Für den türkischen Staatspräsidenten Recep Tayyip Erdoğan und seine AKP-Regierung bleiben die Kurden in Syrien eine größere Gefahr als die Terrororganisation „Islamischer Staat“ (IS).
„Ich appelliere an die ganze Welt: Koste es was es wolle, wir werden die Gründung eines Staates im Norden Syriens, im Süden von uns, niemals erlauben“, sagte der türkische Staatschef Erdoğan am Freitagabend.
Den kurdischen Volks- und Frauenverteidigungseinheiten YPG/YPJ gelang es vor Kurzem die Terroristen des IS von der strategisch wichtigen Grenzstadt Girê Spî (Tal Abyad) zu vertreiben. Damit schafften die YPG/YPJ, zwei ihrer drei Kantone, Kobanê und Cizirê, die sie im Norden Syriens kontrollieren, geografisch miteinander zu vereinen (mehr hier). Girê Spî war bis dato das wichtigste Eingangstor zum “Kalifat” des IS. Die meisten ausländischen Jihadisten gelangen von dort aus über die Türkei nach Syrien.
Statt sich über die Vertreibung des IS von einem erheblichen Teil ihrer Grenze von Seiten der kurdischen YPG/YPJ zu freuen, ziehen Erdoğan und ihm nahestehende Medien den mörderischen IS den Kurden als Nachbarn vor. „Die PYD ist gefährlicher als der IS“, titelte die regierungsnahe und auflagenstarke türkische Sabah-Zeitung in der vergangenen Woche. Die PYD gilt als die größte kurdische Partei in Syrien, die von der Mehrheit der Kurden in Syrisch-Kurdistan Sympathie sowie Unterstützung genießt.
Vor etwa zwei Wochen griff Erdoğan die internationale Anti-IS-Koalition verbal an und warf dem Westen vor, die Araber und Turkmenen zu beschießen und gezielt die „kurdischen Terroristen“ in den Gebieten anzusiedeln (mehr hier). Nun plant der türkische Staatschef nach übereinstimmenden Presseberichten einen militärischen Alleingang im Norden Syriens. Den Berichten zufolge sollen dafür etwa 20.000 türkische Soldaten eingesetzt werden, um bis zu 30 Kilometer tief nach Nordsyrien – in die Kurdenregionen – einzudringen. Es handle sich dabei vor allem um die Grenzstadt Jarabulus, westlich von Kobanê, welche derzeit noch unter IS Kontrolle ist. Damit will Erdoğan, den langfristigen Plan der Kurden, die Vereinigung ihrer Kantone Efrîn, Kobanê, Cizirê, und somit die Entstehung eines „Kurdenstaates“ in Nord-Syrien verhindern.

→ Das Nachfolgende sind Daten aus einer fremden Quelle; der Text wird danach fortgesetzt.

(* ===== verification/LiveCompile.v ===== *)
(** * Compiling a profile to a live program

    [src/internal/protocol/liveprogramcompile/compile_v1.go]: the owner-side
    projection of a validated profile to the product-safe program, with its own
    encode and decode check. A live program frames data and padding exactly as
    the profile it was compiled from ([compile_frames_agree]), and what it ships
    is its own canonical form without the profile's name ([compile_sound]). *)

From S2P Require Import Prelude GoBytes GoJson Ir Validate Scheduler Padding Proxysem Framing LiveProgram LiveFraming.
From S2P Require Import LiveCodec LiveCodecFacts LiveDecode CborInstance.
From Stdlib Require Import ZArith Lia Floats.SpecFloat Strings.Byte.
From stdpp Require Import base list strings.
Local Open Scope Z_scope.

#[export] Instance spec_float_eq_dec : EqDecision spec_float.
Proof. solve_decision. Defined.
#[export] Instance MessageV1_eq_dec : EqDecision MessageV1.
Proof. solve_decision. Defined.
#[export] Instance CompiledFramingV1_eq_dec : EqDecision CompiledFramingV1.
Proof. solve_decision. Defined.
#[export] Instance FrameV1_eq_dec : EqDecision FrameV1.
Proof. solve_decision. Defined.
#[export] Instance SchedulerV1_eq_dec : EqDecision SchedulerV1.
Proof. solve_decision. Defined.
#[export] Instance StreamV1_eq_dec : EqDecision StreamV1.
Proof. solve_decision. Defined.
#[export] Instance PaddingV1_eq_dec : EqDecision PaddingV1.
Proof. solve_decision. Defined.
#[export] Instance SecurityPolicyV1_eq_dec : EqDecision SecurityPolicyV1.
Proof. solve_decision. Defined.
#[export] Instance SecurityV1_eq_dec : EqDecision SecurityV1.
Proof. solve_decision. Defined.
#[export] Instance LimitsV1_eq_dec : EqDecision LimitsV1.
Proof. solve_decision. Defined.
#[export] Instance ProgramV1_eq_dec : EqDecision ProgramV1.
Proof. solve_decision. Defined.

Record InputV1 := mkInputV1 {
  in_Profile : option Profile;
  in_ClientMandatoryFeatures : list string;
  in_RelayMandatoryFeatures : list string;
  in_SelectedFeatures : list string;
}.

Inductive compile_error := ErrCompilationRejected | ErrProjectionCollisionV1.

Definition countSemantic (messages : list MessageSymbol) (semantic : string) : Z :=
  foldl (fun count m => if bool_decide (ms_Semantic m = semantic) then count + 1 else count) 0 messages.

(** Past the [switch], and after a table without the symbol, the symbol itself. *)
Definition legacyTypeTag (profile : Profile) (message : MessageSymbol) : bytes :=
  let mode := fg_TypeMode (pf_FrameGrammar profile) in
  let symbol := ms_WireSymbol message in
  let table := list_find (fun c => ms_WireSymbol c = symbol) (pf_Messages profile) in
  if bool_decide (mode = "table_indexed_symbol") then
    match table with
    | Some (index, _) =>
        [zb (Z.of_nat index); zb (Z.land (ChecksumIEEE (sbytes (pf_ID profile +:+ ":" +:+ symbol))) 255)]
    | None => sbytes symbol
    end
  else if bool_decide (mode = "derived_from_state") then
    PutUint32 (ChecksumIEEE (sbytes (pf_ID profile +:+ ":state:" +:+ symbol)))
  else if bool_decide (mode = "derived_from_header_order") then
    PutUint32 (ChecksumIEEE (sbytes (Sprint (fg_HeaderOrder (pf_FrameGrammar profile)) +:+ ":" +:+ symbol)))
  else sbytes symbol.

Definition legacyStreamMask (profile : Profile) (salt : string) : Z :=
  ChecksumIEEE (sbytes (pf_ID profile +:+ ":" +:+ salt +:+ ":" +:+ Sprint (fg_HeaderOrder (pf_FrameGrammar profile)))).

Definition projectSecurity (profile : Profile) (effective : EffectiveSecurityPolicy) : SecurityV1 :=
  mkSecurityV1 (cm_CompilerSecurityVersion (pf_Compatibility profile)) (cm_MinimumRuntimeVersion (pf_Compatibility profile))
    (mkSecurityPolicyV1 (eff_SecurityVersion effective) (eff_TranscriptMode effective) (eff_KDFSuite effective)
       (eff_AEADSuite effective) (eff_MACSuite effective) (eff_NonceMode effective) (eff_ReplayPolicy effective)
       (eff_ReplayWindowSize effective) (eff_DowngradePolicy effective) (eff_CapabilityNegotiationPolicy effective)
       (eff_ProfileCompatibilityPolicy effective) (eff_KeyRotationPolicy effective)
       (eff_ConfigValidationPolicy effective) (eff_SecureEnvelopeMode effective) (eff_MaxSessionMessages effective)
       (eff_MaxKeyLifetimeMessages effective))
    (eff_ClientMandatoryCapabilities effective) (eff_ServerMandatoryCapabilities effective)
    (eff_SelectedCapabilities effective).

(** The composite literal of [CompileV1]. *)
Definition projectProgram `{Encoding} (profile : Profile) (sourceHash : bytes) (effective : EffectiveSecurityPolicy)
    (data padding : MessageSymbol) : ProgramV1 :=
  let g := pf_FrameGrammar profile in
  let message m := mkMessageV1 (ms_Semantic m) (ms_WireSymbol m) (ms_Direction m) (ms_MinPayloadSize m) (ms_MaxPayloadSize m) in
  mkProgramV1 SchemaV1 (DeriveProgramIDV1 sourceHash) (pf_Version profile) sourceHash [message data; message padding]
    (mkFrameV1 (fg_LengthMode g) (fg_TypeMode g) (fg_HeaderOrder g) (fg_FragmentationMode g) (fg_ChecksumMode g)
       (fg_PaddingPlacement g)
       (mkCompiledFramingV1 (legacyTypeTag profile data) (legacyTypeTag profile padding)
          (legacyStreamMask profile "profile") (legacyStreamMask profile "table") (crc32_update 0 (sbytes (pf_ID profile)))))
    (mkSchedulerV1 (sc_Mode (pf_Scheduler profile)) (sc_PriorityMode (pf_Scheduler profile))
       (sc_MaxBatchBytes (pf_Scheduler profile)) (sc_FlushIntervalMs (pf_Scheduler profile))
       (sc_MaxInFlightFrames (pf_Scheduler profile)))
    (mkStreamV1 (sp_IDEncodingMode (pf_Stream profile)) (sp_MaxConcurrentStreams (pf_Stream profile)))
    (mkPaddingV1 (pp_Mode (pf_Padding profile)) (pp_MinPaddingBytes (pf_Padding profile))
       (pp_MaxPaddingBytes (pf_Padding profile)) (pp_Probability (pf_Padding profile)))
    (projectSecurity profile effective)
    (mkLimitsV1 (lim_MaxFrameBytes (pf_Limits profile)) (lim_MaxPayloadBytes (pf_Limits profile))
       (lim_MaxSessionMillis (pf_Limits profile)) (sec_MaxSessionMessages (pf_Security profile))
       (sec_MaxKeyLifetimeMessages (pf_Security profile))).

(** [bytes.Contains]. *)
Fixpoint bytesContain (s sub : bytes) : bool :=
  bool_decide (sub `prefix_of` s) || match s with [] => false | _ :: rest => bytesContain rest sub end.

Definition orRejected {E A} (r : result E A) : result compile_error A := map_err (fun _ => ErrCompilationRejected) r.
Definition someRejected {A} (o : option A) : result compile_error A :=
  match o with Some a => Ok a | None => Err ErrCompilationRejected end.

Definition CompileV1 `{Encoding, Cbor} (input : InputV1) : result compile_error ProgramV1 :=
  let? profile := someRejected (in_Profile input) in
  let? _ := orRejected (Validate (Some profile)) in
  fail? bool_decide (pf_GenerationHash profile = "") with ErrCompilationRejected in
  let? canonicalHash := orRejected (CanonicalHash profile) in
  fail? negb (bool_decide (canonicalHash = pf_GenerationHash profile)) with ErrCompilationRejected in
  let? sourceHash := someRejected (decodeHex (sbytes canonicalHash)) in
  fail? negb (zlen sourceHash =? 32) with ErrCompilationRejected in
  let? effective := orRejected (BuildEffectiveSecurityPolicy (Some profile) (in_ClientMandatoryFeatures input)
                      (in_RelayMandatoryFeatures input) (in_SelectedFeatures input)) in
  let? _ := orRejected (ValidateEffectiveSecurityPolicy effective) in
  let? data := someRejected (MessageBySemantic profile SemanticData) in
  let? padding := someRejected (MessageBySemantic profile SemanticPadding) in
  fail? negb (countSemantic (pf_Messages profile) SemanticData =? 1)
      || negb (countSemantic (pf_Messages profile) SemanticPadding =? 1) with ErrCompilationRejected in
  fail? negb (IsSafeWireSymbolV1 (ms_WireSymbol data)) || negb (IsSafeWireSymbolV1 (ms_WireSymbol padding))
    with ErrProjectionCollisionV1 in
  let program := projectProgram profile sourceHash effective data padding in
  let compiled := lf_Compiled (lp_Frame program) in
  fail? bool_decide (cf_DataTypeTag compiled = cf_PaddingTypeTag compiled) with ErrProjectionCollisionV1 in
  let? _ := orRejected (ValidateV1 program) in
  let? encoded := orRejected (EncodeV1 program) in
  let? decoded := orRejected (DecodeV1 encoded) in
  fail? negb (bool_decide (program = decoded)) with ErrCompilationRejected in
  fail? bytesContain encoded (sbytes (pf_ID profile)) with ErrProjectionCollisionV1 in
  Ok decoded.

(** ** What a successful compilation says *)

Record compiledFrom `{Encoding, Cbor} (input : InputV1) (program : ProgramV1) (profile : Profile) (hash : string)
    (source encoded : bytes) (effective : EffectiveSecurityPolicy) (data pad : MessageSymbol) : Prop := {
  cp_profile : in_Profile input = Some profile;
  cp_valid : Validate (Some profile) = Ok tt;
  cp_hash : CanonicalHash profile = Ok hash /\ pf_GenerationHash profile = hash;
  cp_source : decodeHex (sbytes hash) = Some source /\ zlen source = 32;
  cp_effective : BuildEffectiveSecurityPolicy (Some profile) (in_ClientMandatoryFeatures input)
                   (in_RelayMandatoryFeatures input) (in_SelectedFeatures input) = Ok effective;
  cp_data : MessageBySemantic profile SemanticData = Some data;
  cp_pad : MessageBySemantic profile SemanticPadding = Some pad;
  cp_program : program = projectProgram profile source effective data pad;
  cp_tags : legacyTypeTag profile data <> legacyTypeTag profile pad;
  cp_live : ValidateV1 program = Ok tt;
  cp_encoded : EncodeV1 program = Ok encoded;
  cp_decoded : DecodeV1 encoded = Ok program;
  cp_name : bytesContain encoded (sbytes (pf_ID profile)) = false;
}.

Lemma someRejected_ok {A} (o : option A) a : someRejected o = Ok a <-> o = Some a.
Proof. destruct o; split; intros E; [injection E as ->|injection E as ->|..]; done. Qed.

Lemma CompileV1_compiled `{Encoding, Cbor} input program : CompileV1 input = Ok program ->
  exists profile hash source encoded effective data pad,
    compiledFrom input program profile hash source encoded effective data pad.
Proof.
  unfold CompileV1. intros HC.
  apply rbind_ok in HC as (profile & Hp%someRejected_ok & HC).
  apply rbind_ok in HC as ([] & HV%map_err_ok & HC). apply reject_bind_ok in HC as [_ HC].
  apply rbind_ok in HC as (hash & Hh%map_err_ok & HC).
  apply reject_bind_ok in HC as [Hg%negb_false_iff%bool_decide_eq_true HC].
  apply rbind_ok in HC as (source & Hs%someRejected_ok & HC).
  apply reject_bind_ok in HC as [Hl%negb_false_iff%Z.eqb_eq HC].
  apply rbind_ok in HC as (effective & He%map_err_ok & HC). apply rbind_ok in HC as ([] & _ & HC).
  apply rbind_ok in HC as (data & Hd%someRejected_ok & HC). apply rbind_ok in HC as (pad & Hpd%someRejected_ok & HC).
  apply reject_bind_ok in HC as [_ HC]. apply reject_bind_ok in HC as [_ HC]. cbv zeta in HC.
  apply reject_bind_ok in HC as [Ht%bool_decide_eq_false HC]. apply rbind_ok in HC as ([] & Hlive%map_err_ok & HC).
  apply rbind_ok in HC as (encoded & Henc%map_err_ok & HC). apply rbind_ok in HC as (decoded & Hdec%map_err_ok & HC).
  apply reject_bind_ok in HC as [Heq%negb_false_iff%bool_decide_eq_true HC].
  apply reject_bind_ok in HC as [Hn <-%Ok_inj]. subst decoded.
  exists profile, hash, source, encoded, effective, data, pad. constructor; done.
Qed.

(** ** The framing is the profile's *)

Lemma list_find_fmap_snd {A B} (f : A -> B) (P : B -> Prop) `{forall b, Decision (P b)} (l : list A) :
  snd <$> list_find P (f <$> l) = f <$> (snd <$> list_find (fun a => P (f a)) l).
Proof.
  induction l as [|a l IH]; [done|]. cbn [list_find fmap list_fmap]. case_decide; [done|].
  destruct (list_find P (f <$> l)) as [[]|], (list_find (fun a => P (f a)) l) as [[]|]; cbn in *; try done.
Qed.

Lemma tableTag_find profile message : forall l index, tableTag profile l index message =
  match list_find (fun c => ms_WireSymbol c = ms_WireSymbol message) l with
  | Some (i, _) => [zb (index + Z.of_nat i);
      zb (Z.land (ChecksumIEEE (sbytes (pf_ID profile +:+ ":" +:+ ms_WireSymbol message))) 255)]
  | None => []
  end.
Proof.
  induction l as [|c l IH]; intros index; [done|]. cbn [tableTag list_find].
  destruct (decide (ms_WireSymbol c = ms_WireSymbol message)) as [E|E].
  - rewrite bool_decide_eq_true_2 by done. by rewrite Z.add_0_r.
  - rewrite bool_decide_eq_false_2, IH by done.
    destruct (list_find _ l) as [[i x]|]; cbn [fmap option_fmap option_map prod_map]; [|done].
    by replace (index + 1 + Z.of_nat i) with (index + Z.of_nat (S i)) by lia.
Qed.

(** For a message of the profile the compiler's tag is the codec's. *)
Lemma legacyTypeTag_agrees profile message : message ∈ pf_Messages profile ->
  legacyTypeTag profile message = legacyTypeTagFromProfile profile message.
Proof.
  intros Hin. unfold legacyTypeTag, legacyTypeTagFromProfile. cbv zeta. rewrite tableTag_find.
  case_bool_decide; [|done]. destruct (list_find _ _) as [[i m]|] eqn:E; [by rewrite Z.add_0_l|].
  exfalso. apply list_find_None in E. rewrite Forall_forall in E. by apply (E message).
Qed.

Lemma MessageBySemantic_spec profile s m : MessageBySemantic profile s = Some m ->
  m ∈ pf_Messages profile /\ ms_Semantic m = s /\ messageBySemantic (specOf profile) s =
    Some (mkCodecMessage s (ms_WireSymbol m) (legacyTypeTagFromProfile profile m)).
Proof.
  intros HM. unfold messageBySemantic, specOf. cbn [messages]. rewrite list_find_fmap_snd. cbn [semantic].
  unfold MessageBySemantic in HM. rewrite HM. destruct (list_find _ _) as [[i x]|] eqn:E; [|done].
  injection HM as ->. apply list_find_Some in E as (Hi & <- & _). split; [by eapply list_elem_of_lookup_2|done].
Qed.

(** The encoder reads the messages of a spec only through the operation's
    semantic. *)
Definition withMessages (spec : codecSpec) (l : list codecMessage) : codecSpec :=
  mkSpec l (lengthMode spec) (checksumMode spec) (headerOrder spec) (fragmentationMode spec) (paddingPlacement spec)
    (padding spec) (maxFrameBytes spec) (maxPayloadBytes spec) (maxBatchBytes spec) (streamEncodingMode spec)
    (profileXORStreamMask spec) (tableStreamMask spec) (crc32PrefixState spec).
(* ===== verification/EnvelopeFacts.v ===== *)
(** * The strict record envelope: what it guarantees

    The codec of [Envelope] refines the counters of [Nonce.Spec] and the
    accepted sets of [Replay.Spec], one of each per domain ([good]). From that:
    the map-backed and the array-backed codec answer alike
    ([envelope_backends_equal]), no record is delivered twice
    ([envelope_no_replay]), no nonce is used twice under a key
    ([envelope_nonces_unique]), what one role seals in order the other opens
    ([envelope_delivery]), the associated data fixes every header field
    ([envelope_aad_binds]), and a destroyed codec refuses everything
    ([envelope_destroyed_refuses]). *)

From S2P Require Import Prelude GoBytes SecurityErrors KeySchedule Nonce Replay Ir Envelope.
From Stdlib Require Import ZArith Lia Strings.Byte.
From stdpp Require Import base list gmap strings.
Local Open Scope Z_scope.

(** ** Windows by domain *)

Section theory.
Context `{Cipher}.

Definition policyOf (c : EnvelopeCodecV1) : EffectiveSecurityPolicy := cx_EffectivePolicy (ec_context c).

(** The window of a domain, whether or not the map holds it yet. *)
Definition getWindow (c : EnvelopeCodecV1) (st : strictEnvelopeStateV1) (key : Z)
    : option replayWindowStateV1 :=
  if es_bounded st then es_windows st !! Z.to_nat key ≫= state
  else match es_replay st !! key with
       | Some w => state w
       | None => Some (newMapState (eff_ReplayPolicy (policyOf c)) (eff_ReplayWindowSize (policyOf c)))
       end.

Definition validPolicy (c : EnvelopeCodecV1) : Prop :=
  validWindow (eff_ReplayPolicy (policyOf c)) (eff_ReplayWindowSize (policyOf c)).

Lemma freshWindow_ok c : validPolicy c ->
  freshWindow c = Ok (mkWindow (Some (newMapState (eff_ReplayPolicy (policyOf c))
                                        (eff_ReplayWindowSize (policyOf c))))).
Proof using Type.
  intros Hv. unfold freshWindow, NewReplayWindowV1.
  unfold validPolicy, validWindow, policyOf in *. by rewrite Hv.
Qed.

Lemma precheck_window c st slot r : validPolicy c -> es_destroyed st = false ->
  getWindow c st (replayKeyV1 c slot) = Some r ->
  replayPrecheckV1 c st slot = Ok (mkWindow (Some r)).
Proof using Type.
  intros Hv Hd. unfold getWindow, replayPrecheckV1. destruct (es_bounded st).
  - rewrite Hd. cbn [reject rbind]. destruct (es_windows st !! _) as [[w]|]; [|done]. cbn. by intros ->.
  - destruct (es_replay st !! _) as [[w]|]; [cbn; by intros ->|].
    intros [= <-]. by rewrite freshWindow_ok.
Qed.

Lemma commit_window_step c st slot sequence r : validPolicy c -> es_destroyed st = false ->
  0 <= replayKeyV1 c slot -> getWindow c st (replayKeyV1 c slot) = Some r ->
  let '(st', res) := commitReplayV1 c st slot sequence in
  res = map_err Sentinel (snd (commitLocked r sequence)) /\
  getWindow c st' (replayKeyV1 c slot) = Some (fst (commitLocked r sequence)) /\
  (forall k, 0 <= k -> k <> replayKeyV1 c slot -> getWindow c st' k = getWindow c st k) /\
  es_nonces st' = es_nonces st /\ es_grants st' = es_grants st /\ es_destroyed st' = false /\
  es_authority st' = es_authority st /\ es_sealFail st' = es_sealFail st /\ es_bounded st' = es_bounded st.
Proof using Type.
  intros Hv Hd Hk. unfold getWindow, commitReplayV1, setWindows, setReplay. set (key := replayKeyV1 c slot) in *.
  destruct (es_bounded st) eqn:Eb.
  - rewrite Hd. destruct (es_windows st !! Z.to_nat key) as [[w]|] eqn:Ew; [|done]. cbn. intros ->.
    cbn. destruct (commitLocked r sequence) as [r' res] eqn:Ec. cbn. rewrite ?Eb.
    assert (Hlt : (Z.to_nat key < length (es_windows st))%nat) by (by apply lookup_lt_Some in Ew).
    split; [done|]. split; [by rewrite list_lookup_insert_eq|].
    split; [|done]. intros k Hk' Hne. rewrite list_lookup_insert_ne; [done|lia].
  - intros Hg.
    assert (Hw : (match es_replay st !! key with Some w => Ok w | None => freshWindow c end)
      = Ok (mkWindow (Some r))).
    { destruct (es_replay st !! key) as [[w]|]; [cbn in Hg; by rewrite Hg|].
      injection Hg as <-. by apply freshWindow_ok. }
    rewrite Hw. cbn. destruct (commitLocked r sequence) as [r' res] eqn:Ec. destruct res as [[]|e].
    + cbn. rewrite ?Eb. split; [done|]. split; [by rewrite lookup_insert_eq|]. split; [|done].
      intros k _ Hne. by rewrite lookup_insert_ne.
    + rewrite Eb. split; [done|]. split; [|done].
      assert (r' = r) as ->; [|done]. unfold commitLocked in Ec. destruct (checkV1Locked r sequence); congruence.
Qed.
Definition CanonicalTranscript (input : TranscriptInput) : result error bytes :=
  fail? bool_decide (ti_ProfileID input = "") || bool_decide (ti_ProfileHash input = "")
      || (zlen (ti_SessionNonce input) =? 0)
    with ErrInvalidTranscript "missing profile, hash, or nonce" in
  let? caps := canonicalCapabilities (ti_Capabilities input) in
  let data := ti_AdditionalPolicyData input in
  let keys := sortStrings (fst <$> map_to_list data) in
  let additional := (fun key => jsonObject [("key", jsonString key); ("value", jsonString (mapGet data key))]) <$> keys in
  Ok (jsonObject (
    [("version", jsonString SupportedSecurityVersion); ("domain", jsonString transcriptDomain);
     ("profile_id", jsonString (ti_ProfileID input)); ("profile_hash", jsonString (ti_ProfileHash input));
     ("compiler_hash", jsonString (ti_CompilerHash input));
     ("semantic_mapping_hash", jsonString (ti_SemanticMappingHash input));
     ("fsm_policy", jsonString (ti_FSMPolicy input)); ("framing_policy", jsonString (ti_FramingPolicy input));
     ("scheduler_policy", jsonString (ti_SchedulerPolicy input));
     ("padding_policy", jsonString (ti_PaddingPolicy input)); ("stream_policy", jsonString (ti_StreamPolicy input));
     ("proxy_policy", jsonString (ti_ProxyPolicy input)); ("carrier_policy", jsonString (ti_CarrierPolicy input));
     ("capabilities", jsonStrings caps);
     ("session_nonce_hex", jsonString (EncodeToString (ti_SessionNonce input)));
     ("suite", suiteJSON (ti_Suite input))]
    ++ omitEmpty "ordered_state_path" (jsonString <$> ti_OrderedStatePath input)
    ++ omitEmpty "additional_policy_data" additional)).

Definition TranscriptHash (input : TranscriptInput) : result error string :=
  let? raw := CanonicalTranscript input in
  Ok (EncodeToString (sum256 raw)).

Definition BuildContext (input : TranscriptInput) : result context_error SecurityContext :=
  let? _ := validateIdentityText "profile_id" (ti_ProfileID input) in
  let? _ := validateHashIdentity "profile_hash" (ti_ProfileHash input) in
  let? _ := forRange [("carrier_binding", ti_CarrierPolicy input); ("stream_binding", ti_StreamPolicy input);
                      ("proxy_binding", ti_ProxyPolicy input)]
              (fun '(field, value) => validateIdentityText field value) in
  fail? negb (SuiteSupported (ti_Suite input)) with ContextIdentity "suite" "unknown" in
  let? transcriptHash := map_err Other (TranscriptHash input) in
  let? capabilityHash := map_err Other (Hash (mkCapabilities (ti_Capabilities input))) in
  let ctx sessionID := mkContext (ti_ProfileID input) (ti_ProfileHash input) sessionID transcriptHash capabilityHash
                         (ti_CarrierPolicy input) (ti_StreamPolicy input) (ti_ProxyPolicy input) (ti_Suite input) in
  let ctx := ctx (contextSessionID (ctx "")) in
  let? _ := ValidateContextIdentity ctx in
  Ok ctx.

End hashing.

(** ** Secret scanning *)

Definition containsAt (raw needle : bytes) (i : nat) : bool := bool_decide (take (length needle) (drop i raw) = needle).

Definition containsBytes (raw needle : bytes) : bool :=
  if (zlen needle =? 0) || (zlen raw <? zlen needle) then false
  else existsb (containsAt raw needle) (seq 0 (length raw - length needle + 1)).

Definition TraceHasSecretCandidate (raw : bytes) (forbidden : list bytes) : bool :=
  existsb (fun item => negb (zlen item =? 0) && containsBytes raw item) forbidden.

(** ** The legacy envelope codec *)

Record SecureEnvelope := mkSecureEnvelope {
  se_Sequence : Z;
  se_StreamID : Z;
  se_Semantic : string;
  se_CarrierFamily : string;
  se_TranscriptHash : string;
  se_CapabilityHash : string;
  se_Nonce : bytes;
  se_Ciphertext : bytes;
  se_CiphertextBytes : Z;
  se_AuthTagBytes : Z;
  se_MetadataClass : string;
}.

Die Interventionspläne der Türkei in Syrien bewerten die Kurden als Besatzung Westkurdistans (Rojava) und werfen der türkischen AKP-Regierung vor, den IS zu unterstützen, um ihre Errungenschaften im Norden Syriens in Westkurdistan zu vernichten. Sollte die Türkei tatsächlich in Westkurdistan einmarschieren, könnte es auch das Ende des Friedensprozesses und gleichzeitig auch ein Ende des Waffenstillstands zwischen der Arbeiterpartei Kurdistans, die PKK, und dem türkischen Staat bedeuten.
Murat Karayilan, der derzeitige Oberkommandeur des militärischen Arms der PKK, die Hêzên Parastina Gel (Volksverteidigungskräfte), machte in einem Interview mit der kurdischen Nachrichtenagentur ANF deutlich: „Ob die Türkei nun in Kobanê interveniert oder in Amed (Diyarbakir), macht gar keinen Unterschied für uns.“
„Ich sage es ganz offen: Wenn sie in Rojava intervenieren, werden wir in die Türkei intervenieren; dann wird die ganze Republik Türkei zu einem Kriegsschauplatz“, fügte Karayilan hinzu.